■ INSTRUCTIONS FOR THE TASK
Return exactly the lines below, starting with the one that has "Good [] s → in_time s → wp" and going on through the one that has "(** The handle is".

■ THE RECORDS
Lemma wp_disconnectPrepare s :
  Good [] s → wp safe_fault disconnectPrepare (λ _ s', Good [] s') s.
Proof.
  intros Hs. unfold disconnectPrepare, ops_full. apply wp_bind, wp_gets. apply wp_bind, wp_gets.
  apply wp_refusals; [done | intros _]. case_bool_decide as Hl; [|by apply wp_ret]. simpl.
  do 4 (apply wp_refusals; [done | intros _]). by apply wp_finish_mem.
Qed.

Lemma wp_subscribePrepare_of T s :
  is_single T = false → Good [] s →
  wp safe_fault (subscribePrepare_of T) (λ _ s', Good [] s') s.
Proof.
  intros HT Hs. unfold subscribePrepare_of, ops_full. apply wp_bind, wp_gets. apply wp_bind, wp_gets.
  do 5 (apply wp_refusals; [done | intros _]). apply wp_finish_mem; [done | congruence].
Qed.

Lemma wp_publishPrepare s :
  Good [] s → wp safe_fault publishPrepare (λ _ s', Good [] s') s.
Proof.
  intros Hs. destruct grows_preorder. unfold publishPrepare, ops_full.
  apply wp_bind, wp_gets. apply wp_bind, wp_gets.
  do 4 (apply wp_refusals; [done | intros _]). apply wp_bind.
  eapply wp_mono; [by apply wp_alloc_mem, Hs|]. intros [a|] s1; simpl; [|intros ->; by apply wp_ret].
  intros [Hc Hg]. destruct (m_preparationLocked s).
  - apply wp_bind. eapply wp_mono; [eapply (wp_and _ any_fault);
      [apply (wp_Op_destroy safe_fault); [by left | apply Hc] | by apply framed_destroy]|].
    intros [] s2 [(Hi & _) [_ Hby]]. apply wp_ret. split; [done | by intros ? ? ?%elem_of_nil|].
    simpl in Hby. injection Hby. intros _ _ _ _ _ _ _ _ _ _ Ecb. destruct Hg as (_ & Ecb' & _).
    unfold callbacks_ready. rewrite Ecb, Ecb'. apply Hs.
  - apply wp_bind, wp_modify. apply wp_bind.
    eapply wp_mono; [eapply wp_push_mem; [by apply constructed_lock | done]|].
    intros [] s2 (Hi & Hg' & _). apply wp_ret. apply (Good_grows [] s); [|done|done].
    etrans; [exact Hg|]. exact Hg'.
Qed.

(** ** The other functions on handles *)

Lemma moves_configs a :
  (∀ c, moves [(a, Type_Connect)] [] (ConnectOp_config a c)) ∧
  (∀ c, moves [(a, Type_Connect)] [] (ConnectOp_configWill a c)) ∧
  (∀ c, moves [(a, Type_Subscribe)] [] (SubscribeOp_configTopic a c)) ∧
  (∀ c, moves [(a, Type_Unsubscribe)] [] (UnsubscribeOp_configTopic a c)) ∧
  (∀ c, moves [(a, Type_Send)] [] (SendOp_config a c)) ∧
  (∀ n, moves [(a, Type_Send)] [] (SendOp_setResendAttempts a n)).
Proof.
  split_and!; intros c; unfold ConnectOp_config, ConnectOp_configWill, ConnectOp_modifyMsg,
    SubscribeOp_configTopic, UnsubscribeOp_configTopic, SendOp_config, SendOp_setResendAttempts;
    moves_auto.
Qed.

Lemma moves_cancels a :
  moves [(a, Type_Connect)] [] (ConnectOp_cancel a) ∧
  moves [(a, Type_Disconnect)] [] (DisconnectOp_cancel a) ∧
  moves [(a, Type_Subscribe)] [] (SubscribeOp_cancel a) ∧
  moves [(a, Type_Unsubscribe)] [] (UnsubscribeOp_cancel a) ∧
  moves [(a, Type_Send)] [] (SendOp_cancel a).
Proof.
  split_and!; unfold ConnectOp_cancel, DisconnectOp_cancel, SubscribeOp_cancel,
    UnsubscribeOp_cancel, SendOp_cancel; moves_auto.
Qed.

Lemma moves_setters :
  (∀ ms, moves [] [] (client_set_default_response_timeout ms)) ∧
  (∀ b, moves [] [] (client_set_verify_outgoing_topic_enabled b)) ∧
  (∀ b, moves [] [] (client_set_verify_incoming_topic_enabled b)) ∧
  (∀ b, moves [] [] (client_set_verify_incoming_msg_subscribed b)) ∧
  (∀ o, moves [] [] (setPublishOrdering o)).
Proof.
  split_and!; intros x; unfold client_set_default_response_timeout,
    client_set_verify_outgoing_topic_enabled, client_set_verify_incoming_topic_enabled,
    client_set_verify_incoming_msg_subscribed, setPublishOrdering; moves_auto.
Qed.

Lemma wp_setResponseTimeout a ms s :
  Good [] s → is_Some (g_store s !! a) →
  wp safe_fault (Op_setResponseTimeout a ms) (λ _ s', Good [] s') s.
Proof.
  intros Hs [o Ho]. eapply wp_mono; [eapply (wp_and _ any_fault);
    [|by apply keeps_Op_setResponseTimeout, Hs]|].
  - apply wp_bind. eapply wp_get_base_live; [done|].
    instantiate (1 := λ _ s', m_callbacks s' = m_callbacks s). by apply wp_modify.
  - intros [] s' [Ecb [Hi _]]. split; [done | by intros ? ? ?%elem_of_nil|].
    unfold callbacks_ready. rewrite Ecb. apply Hs.
Qed.

Lemma wp_set_client_callbacks cbs s :
  Good [] s → wp safe_fault (set_client_callbacks cbs) (λ _ s', Good [] s') s.
Proof.
  intros Hs. destruct keeps_setters as (_ & _ & _ & _ & _ & Hk).
  eapply wp_mono; [eapply (wp_and _ any_fault); [|by apply Hk, Hs]|].
  - apply wp_modify. instantiate (1 := λ _ s', callbacks_ready s').
    destruct (gd_cbs _ _ Hs) as (E1 & E2 & E3). unfold callbacks_ready. simpl.
    by rewrite E1, E2, E3.
  - intros [] s' [Hc [Hi _]]. by split; [| intros ? ? ?%elem_of_nil|].
Qed.

Lemma wp_ClientImpl_tick ms s :
  Good [] s → tick_ok ms s = true →
  wp safe_fault (ClientImpl_tick ms) (λ _ s', Good [] s') s.
Proof.
  intros [Hi Hp Hc] He. unfold ClientImpl_tick. apply wp_bind, wp_gets.
  apply wp_bind, wp_comms_assert; [by left|]. apply wp_bind, wp_modify. apply wp_bind.
  eapply wp_mono; [apply wp_tick_mem; [|done]|].
  - split; [apply Inv_set_api; [apply u32_range | done] | done | done].
  - intros [] s1 Hs1. by apply wp_doApiExit_mem.
Qed.

Lemma wp_notifyNetworkDisconnected s :
  Good [] s → in_time s → wp safe_fault notifyNetworkDisconnected (λ _ s', Good [] s') s.
Proof.
  intros Hs Ht. apply (wp_guarded []); [done | done|]. unfold brokerDisconnected_default.
  moves_auto.
Qed.

(** ** Requests *)

(** The handle that a request passes, with its type. *)
Definition handle_of (r : Request) : option (addr * OpType) :=
  match r with
  | RqConnectConfig op _ | RqConnectConfigWill op _ | RqConnectSend op _ | RqConnectCancel op =>
      Some (op, Type_Connect)
  | RqDisconnectSend op | RqDisconnectCancel op => Some (op, Type_Disconnect)
  | RqSubscribeConfigTopic op _ | RqSubscribeSend op _ | RqSubscribeCancel op =>
      Some (op, Type_Subscribe)
  | RqUnsubscribeConfigTopic op _ | RqUnsubscribeSend op _ | RqUnsubscribeCancel op =>
      Some (op, Type_Unsubscribe)
  | RqPublishConfig op _ | RqPublishSetResendAttempts op _ | RqPublishSend op _
  | RqPublishCancel op => Some (op, Type_Send)
  | _ => None
  end.

(** The handle is that of a live operation of its type. *)
Definition handle_ok (r : Request) (s : ClientImpl) : bool :=
  match r, handle_of r with
  | RqSetResponseTimeout op _, _ => bool_decide (is_Some (g_store s !! op))
  | _, Some (op, T) => bool_decide (Op_type <$> g_store s !! op = Some T)
  | _, None => true
  end.

(** The requests that enter the guard, whose tick has to find no expired timer. *)
Definition enters_guard (r : Request) : bool :=
  match r with
  | RqProcessData _ | RqNotifyNetworkDisconnected | RqConnectPrepare | RqConnectSend _ _
  | RqDisconnectSend _ | RqSubscribeSend _ _ | RqUnsubscribeSend _ _ | RqPublishSend _ _ => true
  | _ => false
  end.

(** The messages are in order in the states that follow the entry into the guard. *)
Definition data_ok (buf : bytes) (s : ClientImpl) : bool :=
  match doApiEnter s with
  | Ok _ s1 => m_networkDisconnected (m_clientState s1) || stream_ok (ps_messages (parse buf)) s1
  | Fault _ => true
  end.

(** What an application and a broker do that keep to the rules: live handles, ticks
    in time, timers that may expire together ([tick_ok]), connections that the
    exchanges in flight survive ([link_ok]) and acknowledgements of publishes that
    have gone out ([ack_known]). *)
Definition admissible (r : Request) (s : ClientImpl) : Prop :=
  handle_ok r s = true ∧ (enters_guard r = true → in_time s) ∧
  match r with
  | RqTick ms => tick_ok ms s = true
  | RqProcessData buf => data_ok buf s = true
  | _ => True
  end.

Lemma wp_processData buf s :
  Good [] s → in_time s → data_ok buf s = true →
  wp safe_fault (processData buf) (λ _ s', Good [] s') s.
Proof.
  intros Hs Ht Hok. unfold wp. rewrite processData_eq.
  apply (wp_with_guard_mem [] (λ _, [])); [done | done|]. intros s1 He Hs1.
  apply wp_processData_body; [done|]. unfold data_ok in Hok. rewrite He in Hok.
  intros Hn. by rewrite Hn in Hok.
Qed.

Lemma handle_pinned r s a T :
  Good [] s → handle_ok r s = true → handle_of r = Some (a, T) → Good [(a, T)] s.
Proof.
  intros [Hi Hp Hc] Hok Hh. assert (Op_type <$> g_store s !! a = Some T) as Ha.
  { destruct r; simplify_eq/=; by apply bool_decide_eq_true in Hok. }
  apply fmap_Some in Ha as (o & Ho & ->). split; [done | by eapply pinned_cons | done].
Qed.

Lemma wp_ignore {A} (m : M ClientImpl A) s :
  wp safe_fault m (λ _ s', Good [] s') s → wp safe_fault (ignore m) (λ _ s', Good [] s') s.
Proof.
  intros Hm. apply wp_bind. eapply wp_mono; [exact Hm|]. intros x s' Hs'. by apply wp_ret.
Qed.

Lemma wp_run_request r s :
  Good [] s → admissible r s → wp safe_fault (run_request r) (λ _ s', Good [] s') s.
Proof.
  intros Hs (Hh & Ht & Hr).
  pose proof (λ a T, handle_pinned r s a T Hs Hh) as Hpin.
  destruct moves_setters as (? & ? & ? & ? & ?).
  destruct r; simpl in Ht, Hpin |- *; try apply wp_ignore;
    try (specialize (Hpin _ _ eq_refl)); try (specialize (Ht eq_refl)).
  all: try (eapply wp_ending; [exact Hs | solve [auto]]).
  all: try (eapply wp_ending; [exact Hpin | first [apply moves_configs | apply moves_cancels]]).
  - by apply wp_set_client_callbacks.
  - by apply wp_ClientImpl_tick.
  - by apply wp_processData.
  - by apply wp_notifyNetworkDisconnected.
  - apply wp_setResponseTimeout; [done|]. by apply bool_decide_eq_true in Hh.
  - by apply wp_connectPrepare.
  - by apply wp_ConnectOp_send.
  - by apply wp_disconnectPrepare.
  - by apply wp_DisconnectOp_send.
  - by apply wp_subscribePrepare_of.
  - by apply wp_SubscribeOp_send.
  - by apply wp_subscribePrepare_of.
  - by apply wp_UnsubscribeOp_send.
  - by apply wp_publishPrepare.
  - by apply wp_SendOp_send.
  - unfold ClientImpl_destroy. apply wp_bind, wp_gets. apply wp_bind, wp_comms_assert; [by left|].
    eapply wp_ending; [exact Hs | apply moves_terminateOps].
Qed.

■ EXERCISE RESULT
  Good [] s → in_time s → wp safe_fault notifyNetworkDisconnected (λ _ s', Good [] s') s.
Proof.
  intros Hs Ht. apply (wp_guarded []); [done | done|]. unfold brokerDisconnected_default.
  moves_auto.
Qed.

(** ** Requests *)

(** The handle that a request passes, with its type. *)
Definition handle_of (r : Request) : option (addr * OpType) :=
  match r with
  | RqConnectConfig op _ | RqConnectConfigWill op _ | RqConnectSend op _ | RqConnectCancel op =>
      Some (op, Type_Connect)
  | RqDisconnectSend op | RqDisconnectCancel op => Some (op, Type_Disconnect)
  | RqSubscribeConfigTopic op _ | RqSubscribeSend op _ | RqSubscribeCancel op =>
      Some (op, Type_Subscribe)
  | RqUnsubscribeConfigTopic op _ | RqUnsubscribeSend op _ | RqUnsubscribeCancel op =>
      Some (op, Type_Unsubscribe)
  | RqPublishConfig op _ | RqPublishSetResendAttempts op _ | RqPublishSend op _
  | RqPublishCancel op => Some (op, Type_Send)
  | _ => None
  end.

(** The handle is that of a live operation of its type. *)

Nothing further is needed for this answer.